(Reuters) -CVS Health Corp on Wednesday raised its annual profit forecast after topping quarterly estimates on strong performance at its health insurance and pharmacy benefit management businesses.

CVS’ health insurance business as well as peers Elevance Health and UnitedHealth have benefited from a slow recovery in elective procedures and a fall in COVID cases that has kept costs in check.

The insurance business’ medical benefit ratio, or spending on claims against premiums earned, was 83.5%, compared with 85.8% a year earlier when COVID cases had surged due to the Delta wave.

Revenue from the insurance and pharmacy benefit management businesses rose around 10% each, while retail and pharmacy sales gained about 7%.

Pharmacy benefits managers serve as intermediaries among drug manufacturers, health insurers and pharmacies, and help negotiate prescription drug prices.

The company forecast sales of over-the-counter COVID-19 test kits to exceed 65 million units in 2022, and said it expects to administer 28 million vaccinations, with about 70% of that target already achieved through the third quarter.

It now expects 2022 adjusted earnings per share between $8.55 and $8.65, compared with $8.40 to $8.60 forecast earlier.

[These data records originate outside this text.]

(** [insert] keeps the shape. *)
Lemma insert_node_wf n : forall k v,
  wf n ->
  wf (fst (insert_node n k v)) /\
  (branching n -> branching (fst (insert_node n k v))).
Proof.
  induction n as [cs e val frag IH] using node_ind'; intros k v Hwf.
  pose proof (wf_inv Hwf) as [Hnd HF]; cbn [children] in Hnd, HF.
  destruct k as [|c k].
  - split; [constructor; assumption|]. intros _ [=].
  - rewrite insert_node_cons; cbv zeta.
    destruct (lookup c cs) as [child|] eqn:Hl.
    + destruct (@wf_child _ c child Hwf Hl) as (Hedge & Hbr & Hwfc).
      remember (match_len (c :: k) (fragment child)) as j eqn:Ej.
      pose proof (match_len_le_fragment (c :: k) (fragment child)) as Hle.
      pose proof (match_len_le_key (c :: k) (fragment child)) as Hlk.
      pose proof (@match_len_edge c k _ Hedge) as Hpos.
      rewrite <- Ej in Hle, Hlk, Hpos.
      destruct (j =? length (fragment child))%nat eqn:Hj.
      * child_IH IH Hl IHc.
        destruct (IHc (skipn j (c :: k)) v Hwfc) as [Hwf' Hbr'].
        cbn [fst]. split.
        -- constructor; [apply NoDup_update; exact Hnd|].
           apply Forall_update; [exact HF|]. cbn [fst snd].
           split; [|split; auto].
           unfold edge. rewrite fragment_insert_node. exact Hedge.
        -- unfold branching; cbn [is_end children]. intros Hb He.
           erewrite length_update_present by eassumption. auto.
      * apply Nat.eqb_neq in Hj.
        assert (Hchild' : forall x,
                   x = nth j (fragment child) zero ->
                   edge x (Node (children child) (is_end child) (value child)
                                (skipn j (fragment child)))
                   /\ branching (Node (children child) (is_end child) (value child)
                                      (skipn j (fragment child)))
                   /\ wf (Node (children child) (is_end child) (value child)
                               (skipn j (fragment child)))).
        { intros x ->. split; [|split].
          - unfold edge; cbn [fragment]. apply hd_error_skipn; lia.
          - exact Hbr.
          - apply wf_inv in Hwfc as [? ?]. constructor; assumption. }
        assert (Hfirst : hd_error (firstn j (fragment child)) = Some c).
        { rewrite hd_error_firstn by lia. exact Hedge. }
        destruct (j =? length (c :: k))%nat eqn:Hk; cbn [fst].
        -- split.
           ++ constructor; [apply NoDup_update; exact Hnd|].
              apply Forall_update; [exact HF|]. cbn [fst snd].
              split; [exact Hfirst|]. split; [intros [=]|].
              constructor; simpl; [constructor; [tauto|constructor]|].
              constructor; [|constructor]. apply Hchild'; reflexivity.
           ++ unfold branching; cbn [is_end children]. intros Hb He.
              erewrite length_update_present by eassumption. auto.
        -- apply Nat.eqb_neq in Hk.
           pose proof (@match_len_stop (c :: k) (fragment child)) as Hstop.
           rewrite <- Ej in Hstop.
           assert (Hne : nth j (fragment child) zero <> hd zero (skipn j (c :: k)))
             by (apply Hstop; lia).
           destruct (skipn j (c :: k)) as [|r0 rem] eqn:Hrem.
           { exfalso. apply (f_equal (@length _)) in Hrem.
             rewrite length_skipn in Hrem. cbn [length] in Hrem, Hk, Hlk. lia. }
           cbn [hd] in Hne |- *.
           assert (Hkids :
                     update r0 (Node [] true v (r0 :: rem))
                       (update (nth j (fragment child) zero)
                          (Node (children child) (is_end child) (value child)
                                (skipn j (fragment child))) [])
                     = [(nth j (fragment child) zero,
                         Node (children child) (is_end child) (value child)
                              (skipn j (fragment child)));
                        (r0, Node [] true v (r0 :: rem))]).
           { simpl. apply Ascii.eqb_neq in Hne. rewrite Hne. reflexivity. }
           rewrite Hkids. split.
           ++ constructor; [apply NoDup_update; exact Hnd|].
              apply Forall_update; [exact HF|]. cbn [fst snd].
              split; [exact Hfirst|]. split; [intros _; simpl; lia|].
              constructor; simpl.
              ** constructor; [simpl; intros [H|[]]; auto|].
                 constructor; [tauto|constructor].
              ** constructor; [apply Hchild'; reflexivity|].
                 constructor; [|constructor]. cbn [fst snd].
                 split; [reflexivity|]. split; [intros [=]|].
                 constructor; constructor.
           ++ unfold branching; cbn [is_end children]. intros Hb He.
              erewrite length_update_present by eassumption. auto.
    + cbn [fst]. split.
      * constructor; [apply NoDup_update; exact Hnd|].
        apply Forall_update; [exact HF|]. cbn [fst snd].
        split; [reflexivity|]. split; [intros [=]|].
        constructor; constructor.
      * unfold branching; cbn [is_end children]. intros Hb He.
        pose proof (length_update_ge c (Node [] true v (c :: k)) cs). specialize (Hb He). lia.
Qed.
(** * A rule engine over an abstract syntax tree: model and properties

    Shallow embedding of [src/main.py] (class [RuleEngine] with its
    tokenizer, recursive-descent parser, attribute catalog and tree-walking
    evaluator), followed by the properties established about it.

    Conventions of the embedding.
    - A Python [str] is a [string]: a sequence of code points below 256.
    - A call either returns, raises an exception (a subclass of
      [Exception]), or leaves the model: [Unmodelled] marks the places
      whose result depends on the regular expression engine behind
      [re.match], on the wall clock, on the order of two lists, on a
      character above U+00FF, or on whether two floats that are not a
      number are one object.  Nothing is proved about a run that ends in
      [Unmodelled].
    - Python dictionaries keyed by strings are [gmap string _]; the
      [constraints] dictionary, which the code iterates in insertion
      order, is an association list. *)

From Stdlib Require Import ZArith String Ascii List Lia SpecFloat.
From stdpp Require Import gmap strings list pretty.

Open Scope string_scope.
Open Scope list_scope.
Set Warnings "-register-all".

(** ** Characters and strings *)

Definition dquote : ascii := "034"%char.
Definition squote : ascii := "039"%char.
Definition lparen : ascii := "("%char.
Definition rparen : ascii := ")"%char.

Definition code (c : ascii) : nat := nat_of_ascii c.

(** [str.isspace] on a single code point below 256; also the class [\s] of
    the [re] module on [str] patterns. *)
Definition is_space (c : ascii) : bool :=
  let n := code c in
  (((9 <=? n) && (n <=? 13)) || ((28 <=? n) && (n <=? 32))
   || (n =? 133) || (n =? 160))%nat.

Definition is_digit (c : ascii) : bool :=
  let n := code c in ((48 <=? n) && (n <=? 57))%nat.

Definition digit_val (c : ascii) : Z := Z.of_nat (code c) - 48.

Definition chars (s : string) : list ascii := list_ascii_of_string s.
Definition str (l : list ascii) : string := string_of_list_ascii l.

Fixpoint drop_while (f : ascii -> bool) (l : list ascii) : list ascii :=
  match l with
  | c :: r => if f c then drop_while f r else l
  | [] => []
  end.

Definition strip_with (f : ascii -> bool) (s : string) : string :=
  str (rev (drop_while f (rev (drop_while f (chars s))))).

(** [s.strip()] *)
Definition py_strip (s : string) : string := strip_with is_space s.

(** The white space that [int] and [float] skip around a number.  The
    conversion first maps the white space above U+007F to a blank and
    leaves every character below as it is, then skips the characters of
    [isspace] in C: U+001C to U+001F are white space for [str.strip], not
    here. *)
Definition is_c_space (c : ascii) : bool :=
  let n := code c in (((9 <=? n) && (n <=? 13)) || (n =? 32))%nat.

Definition is_number_space (c : ascii) : bool :=
  let n := code c in (is_c_space c || (n =? 133) || (n =? 160))%nat.

Definition number_strip (s : string) : string :=
  strip_with is_number_space s.

(** [s.startswith(c)] and [s.endswith(c)] for a one-character [c]. *)
Definition startswith (s : string) (c : ascii) : bool :=
  match chars s with
  | x :: _ => bool_decide (x = c)
  | [] => false
  end.

Definition endswith (s : string) (c : ascii) : bool :=
  match rev (chars s) with
  | x :: _ => bool_decide (x = c)
  | [] => false
  end.

(** [s[1:-1]] *)
Definition slice_1_m1 (s : string) : string :=
  str (removelast (tail (chars s))).

(** [s[:-1]] *)
Definition slice_m1 (s : string) : string := str (removelast (chars s)).

(** [c in s] for a one-character [c]. *)
Definition contains (c : ascii) (s : string) : bool :=
  existsb (fun x => bool_decide (x = c)) (chars s).

Fixpoint is_prefix (p l : list ascii) : bool :=
  match p, l with
  | [], _ => true
  | x :: p', y :: l' => bool_decide (x = y) && is_prefix p' l'
  | _ :: _, [] => false
  end.

Fixpoint is_infix (p l : list ascii) : bool :=
  is_prefix p l || match l with [] => false | _ :: l' => is_infix p l' end.

(** [a in b] on strings: substring test. *)
Definition substring_of (a b : string) : bool := is_infix (chars a) (chars b).

(** [a < b] on strings: lexicographic on code points. *)
Fixpoint lex_lt (a b : list ascii) : bool :=
  match a, b with
  | _, [] => false
  | [], _ :: _ => true
  | x :: a', y :: b' =>
      if (code x <? code y)%nat then true
      else if (code y <? code x)%nat then false
      else lex_lt a' b'
  end.

(** Case mappings of [str.lower] and [str.upper] on code points below 256.
    Upper-casing U+00B5 and U+00FF leaves that range: [None]. *)
Definition lower_char (c : ascii) : ascii :=
  let n := code c in
  if (((65 <=? n) && (n <=? 90))
      || ((192 <=? n) && (n <=? 222) && negb (n =? 215)))%nat
  then ascii_of_nat (n + 32) else c.

Definition upper_char (c : ascii) : option (list ascii) :=
  let n := code c in
  if (((97 <=? n) && (n <=? 122))
      || ((224 <=? n) && (n <=? 254) && negb (n =? 247)))%nat
  then Some [ascii_of_nat (n - 32)]
  else if (n =? 223)%nat then Some ["S"%char; "S"%char]
  else if ((n =? 181) || (n =? 255))%nat then None
  else Some [c].

Definition py_lower (s : string) : string := str (map lower_char (chars s)).

Fixpoint upper_chars (l : list ascii) : option (list ascii) :=
  match l with
  | [] => Some []
  | c :: r =>
      match upper_char c, upper_chars r with
      | Some u, Some r' => Some (u ++ r')
      | _, _ => None
      end
  end.

Definition py_upper (s : string) : option string :=
  str <$> upper_chars (chars s).

(** ** Binary floats *)

(** A Python [float] is a binary64 number, here a [spec_float] of
    precision 53 and exponent bound 1024.  A conversion to a float rounds
    to the nearest float, ties to even. *)
Definition double_of_Z (z : Z) : spec_float :=
  binary_normalize 53 1024 z 0 false.

(** The float nearest to [digits * 10 ^ exp10], for [digits >= 0], with
    the sign [neg].  Beyond [10 ^ 309] every number rounds to infinity, and
    below [10 ^ -325] to zero. *)
Definition double_of_decimal (neg : bool) (digits exp10 : Z) : spec_float :=
  match digits with
  | Zpos p =>
      if (0 <=? exp10)%Z then
        if (309 <=? exp10)%Z then S754_infinity neg
        else binary_normalize 53 1024
               ((if neg then Zneg p else Zpos p) * 10 ^ exp10) 0 false
      else if ((Z.log2 (Zpos p) + 1) / 3 + 1 + exp10 <=? -325)%Z
      then S754_zero neg
      else SFdiv 53 1024 (S754_finite neg p 0)
                 (S754_finite false (Z.to_pos (10 ^ (- exp10))) 0)
  | _ => S754_zero neg
  end.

Excluding some one-off items, CVS Health reported a profit of $2.09 per share, compared with analysts’ average estimate of $1.99 per share.

In the third quarter, the company also recorded a pre-tax charge of $5.2 billion related to the estimated liability for opioid-related claims settlement. The proposed settlement calls for CVS to pay the amount over 10 years.

Including the charge, it reported a net loss of $3.42 billion, or $2.60 per share, compared to a profit of $1.60 billion, or $1.20 per share, a year earlier.

It removes an “overhang” on CVS and is lower than investor expectations, Evercore ISI analyst Elizabeth Anderson said in a note.

Shares in the company were up 1% in premarket trade.